According to the advisory, OS X has a stack-based buffer overflow vulnerability that is triggered when viewing malformed TIFF images, which could give hackers a way to control program execution flow and repeatedly crash a system, resulting in a de facto denial of service attack against authorized users.
A vulnerability affecting OpenLDAP, an open source version of the Lightweight Directory Access Protocol (LDAP), could be used by remote attackers to send invalid requests and crash the service, which would also result in a denial of service scenario.
A flaw in the Apple Filing Protocol (AFP) server could allow unauthorized users to view the names of files and folders in search results, which could cause sensitive information in file and folder names to be compromised.
Finally, a local format-string vulnerability in Launchd, the program-launching mechanism in OS X, could be used by hackers to execute code with elevated privileges, according to the Symantec advisory.

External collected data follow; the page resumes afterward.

Lemma region_encoded_witness :
  exists job, wd_stream_init_encode_job_locked encode_server (replicate 800 7) 0 0 0 4000 true
      WD_ENCODE_SELECTION_FRESH WD_STREAM_ENCODER_MAX_RESULTS_PER_JOB = Some job /\
    5 ∈ covered_by (wd_stream_parallel_encode_one_job (fun src _ => Some (take 20 src)) (fun _ => true)
                      job encode_worker).1.(jb_result).
Proof.
  destruct (region_encoded (fun src _ => Some (take 20 src)) (fun _ => true) encode_server (replicate 800 7) 0 0 0
    4000 true WD_ENCODE_SELECTION_FRESH encode_worker) as (job & E & _ & _ & _ & Hall).
  - split; try (vm_compute; split; congruence); reflexivity.
  - reflexivity.
  - vm_compute. split; congruence.
  - vm_compute. reflexivity.
  - exists job. split; [exact E |]. apply Hall.
    + vm_compute in E. injection E as <-. split; [reflexivity |]. split; [done |]. vm_compute. split; congruence.
    + vm_compute in E. injection E as <-. vm_compute. split; [split; congruence | reflexivity].
    + reflexivity.
Defined.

George Swords, marketing manager for PowerMacPac, an Apple reseller in Portland, Ore., hasn't encountered any of the security issues outlined in the Symantec bulletin, but says exploits are possible in any operating system.
"The bottom line is there are always going to be tweaks and updates to any operating system," Swords said. "Having potential security issues fixed before they're exploited is definitely a good thing."